TASK OBJECTIVE => Which lines in the records below contain the word "exists"? Report each of them.

GIVEN INFORMATION =>
···
(** C10, as amended.  In every state the loop reaches after the two
    opens, the destination is never longer than the number of bytes read
    so far, which is never more than the length of the source; and as
    long as no write so far transferred fewer bytes than requested, the
    destination holds a prefix of the source: exactly the bytes read so
    far. *)
Theorem written_prefix_invariant src dst e s d w1 buffer x :
  open_both src dst (boot e) = (Ret (s, d), w1) ->
  rtc (loop_step s d) (w1, buffer) x ->
  length (contents (w_fs x.1) dst) ≤ bytes_read (w_trace x.1) /\
  bytes_read (w_trace x.1) ≤ length (contents (e_fs e) src) /\
  length (contents (w_fs x.1) dst) ≤ length (contents (e_fs e) src) /\
  (full_writes (w_trace x.1) ->
   contents (w_fs x.1) dst =
     take (bytes_read (w_trace x.1)) (contents (e_fs e) src) /\
   contents (w_fs x.1) dst `prefix_of` contents (e_fs e) src).
Proof.
  intros Hopen Hreach.
  destruct (open_both_boot_inv _ _ _ _ _ _ Hopen) as (H1 & H2 & -> & -> & ->).
  destruct (decide (src = dst)) as [<-|Hne].
  - assert (x = (opened src src e, buffer)) as ->.
    { inversion Hreach as [|? y ? Hstep _]; [done|].
      by apply opened_same_path_stuck in Hstep. }
    assert (contents (w_fs (opened src src e)) src = []) as Hc.
    { unfold opened, contents. cbn [w_fs log set_streams set_fs].
      rewrite lookup_insert_eq. unfold truncated.
      by destruct (e_fs e !! src). }
    cbn [fst]. rewrite Hc. cbn [length].
    split; [lia|]. split; [simpl; lia|]. split; [lia|].
    intros _. split; [by rewrite take_0 | apply prefix_nil].
  - destruct (open_error_rb_None _ _ H1) as (orig & Horig & _).
    pose proof (copying_at_entry src dst e orig Hne Horig) as I.
    destruct (copying_reachable (e_fs e) src dst 0 1 orig
                (truncated (e_fs e) dst) ltac:(done) Hne Horig
                _ _ Hreach 0 [] I) as (r & out & I').
    destruct (copying_contents _ _ _ _ _ _ _ _ _ _ Hne Horig I') as [-> _].
    assert (contents (e_fs e) src = f_data orig) as ->
      by (unfold contents; by rewrite Horig).
    destruct I' as [_ _ _ Hb Hl Hrd _ Hpre _]. rewrite Hrd.
    split; [lia|]. split; [lia|]. split; [lia|].
    intros Hf. rewrite (Hpre Hf). split; [done | apply prefix_take].
Qed.

Lemma written_prefix_invariant_witness :
  let x := next_state 0 1 (opened "a" "b" env1, []) in
  length (contents (w_fs x.1) "b") ≤ bytes_read (w_trace x.1) /\
  bytes_read (w_trace x.1) ≤ length (contents (e_fs env1) "a") /\
  length (contents (w_fs x.1) "b") ≤ length (contents (e_fs env1) "a") /\
  (full_writes (w_trace x.1) ->
   contents (w_fs x.1) "b" =
     take (bytes_read (w_trace x.1)) (contents (e_fs env1) "a") /\
   contents (w_fs x.1) "b" `prefix_of` contents (e_fs env1) "a").
Proof.
  intros x.
  apply (written_prefix_invariant "a" "b" env1 0 1 (opened "a" "b" env1) []).
  - vm_compute. reflexivity.
  - apply rtc_once. unfold loop_step. vm_compute. reflexivity.
Defined.

(** C10 as stated fails: the first write transfers nothing, the loop goes
    on, and after its second round the destination holds the single byte
    01, which is not how the source begins. *)
Lemma prefix_broken_counterexample :
  let x0 := (opened "a" "b" env_gap, resize buffer_size x00 (e_stack env_gap)) in
  let x2 := next_state 0 1 (next_state 0 1 x0) in
  open_both "a" "b" (boot env_gap) = (Ret (0, 1), x0.1) /\
  rtc (loop_step 0 1) x0 x2 /\
  contents (w_fs x2.1) "b" = [x01] /\
  ~ contents (w_fs x2.1) "b" `prefix_of` contents (e_fs env_gap) "a".
Proof.
  intros x0 x2. split; [vm_compute; reflexivity|]. split.
  { eapply (rtc_l _ _ (next_state 0 1 x0));
      [unfold loop_step; vm_compute; reflexivity|].
    apply rtc_once. unfold loop_step. vm_compute. reflexivity. }
  assert (contents (w_fs x2.1) "b" = [x01]) as Hc
    by (vm_compute; reflexivity).
  split; [exact Hc|]. rewrite Hc. intros [k Hk]. discriminate Hk.
Qed.

(** * Further properties of [backup_file] and [main] *)

(** ** The shape of every run *)

Lemma run_source_fails fuel prog src dst e err :
  open_error_rb (e_fs e) src = Some err ->
  run fuel [prog; src; dst] e =
    (Some EXIT_FAILURE,
     log (EvStderr (source_open_msg err))
       (log (EvOpen src rb None) (set_errno err (boot e)))).
Proof.
  intros H. unfold run. rewrite main_three. unfold bind at 1 2.
  rewrite backup_file_eq. unfold bind, alloc_buffer.
  rewrite (open_both_source_fails src dst (boot e) err H). reflexivity.
Qed.

Lemma run_dest_fails fuel prog src dst e err :
  open_error_rb (e_fs e) src = None ->
  open_error_wb (e_fs e) (e_create e) dst = Some err ->
  run fuel [prog; src; dst] e =
    (Some EXIT_FAILURE,
     log (EvClose 0)
       (set_streams (delete 0 (<[0 := Stream src 0]> ∅))
          (log (EvStderr (dest_open_msg err))
             (log (EvOpen dst wb None)
                (set_errno err
                   (log (EvOpen src rb (Some 0))
                      (set_streams (<[0 := Stream src 0]> ∅)
                         (boot e)))))))).
Proof.
  intros H1 H2. unfold run. rewrite main_three. unfold bind at 1 2.
  rewrite backup_file_eq. unfold bind, alloc_buffer.
  rewrite (open_both_dest_fails src dst (boot e) err H1 H2).
  rewrite boot_first_handle. reflexivity.
Qed.

(** When both files open, the loop ends on any fuel above the length of
    the source, and the run is what follows the loop. *)
Lemma run_both_open fuel prog src dst e :
  open_error_rb (e_fs e) src = None ->
  open_error_wb (e_fs e) (e_create e) dst = None ->
  length (contents (e_fs e) src) < fuel ->
  exists w,
    copy_loop fuel 0 1 (resize buffer_size x00 (e_stack e))
      (opened src dst e) = (Ret tt, w) /\
    run fuel [prog; src; dst] e = (Some EXIT_SUCCESS, closed src dst w) /\
    w_fs w !! dst = Some (with_data (contents (w_fs w) dst)
                                    (truncated (e_fs e) dst)) /\
    (forall p, p ≠ dst -> w_fs w !! p = e_fs e !! p) /\
    length (contents (w_fs w) dst) = bytes_written (w_trace w).
Proof.
  intros H1 H2 Hfuel.
  destruct (decide (src = dst)) as [<-|Hne].
  - exists (after_read 0 (Stream src 0) 0 (opened src src e)).
    assert (copy_loop fuel 0 1 (resize buffer_size x00 (e_stack e))
              (opened src src e)
            = (Ret tt, after_read 0 (Stream src 0) 0 (opened src src e)))
      as Hloop.
    { destruct fuel as [|fuel]; [lia|]. rewrite copy_loop_S.
      rewrite (loop_body_empty_source 0 1 _ (opened src src e)
                 (Stream src 0) (Stream src 0)); [done|done|..].
      - unfold opened. cbn [w_streams log set_streams set_fs].
        by rewrite lookup_insert_ne, lookup_insert_eq.
      - unfold opened. cbn [w_streams log set_streams set_fs].
        by rewrite lookup_insert_eq.
      - unfold opened, contents. cbn [w_fs log set_streams set_fs s_path].
        rewrite lookup_insert_eq. unfold truncated.
        by destruct (e_fs e !! src). }
    split; [exact Hloop|]. split; [by apply run_after_loop|].
    unfold after_read, opened, contents.
    cbn [w_fs w_trace log set_rfaults set_streams set_fs boot].
    rewrite lookup_insert_eq. cbn [from_option].
    split; [|split].
    + unfold truncated. by destruct (e_fs e !! src).
    + intros p Hp. by rewrite lookup_insert_ne.
    + unfold truncated. by destruct (e_fs e !! src).
  - destruct (open_error_rb_None _ _ H1) as (orig & Horig & _).
    unfold contents in Hfuel. rewrite Horig in Hfuel.
    cbn [from_option] in Hfuel.
    pose proof (copying_at_entry src dst e orig Hne Horig) as I.
    destruct (copy_loop_runs (e_fs e) src dst 0 1 orig
                (truncated (e_fs e) dst) ltac:(done) Hne Horig fuel
                (resize buffer_size x00 (e_stack e)) _ _ _ I)
      as (w & r & out & Hloop & I' & _); [lia|].
    exists w. split; [exact Hloop|]. split; [by apply run_after_loop|].
    unfold contents. rewrite (cp_fs _ _ _ _ _ _ _ _ _ _ I').
    rewrite lookup_insert_eq. cbn [from_option with_data f_data].
    split; [|split].
    + unfold with_data. cbn [f_readable f_writable]. done.
    + intros p Hp. by rewrite lookup_insert_ne.
    + by rewrite (cp_written _ _ _ _ _ _ _ _ _ _ I').
Qed.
···
ANSWER BOX =>
  exists w,
  - exists (after_read 0 (Stream src 0) 0 (opened src src e)).
    exists w. split; [exact Hloop|]. split; [by apply run_after_loop|].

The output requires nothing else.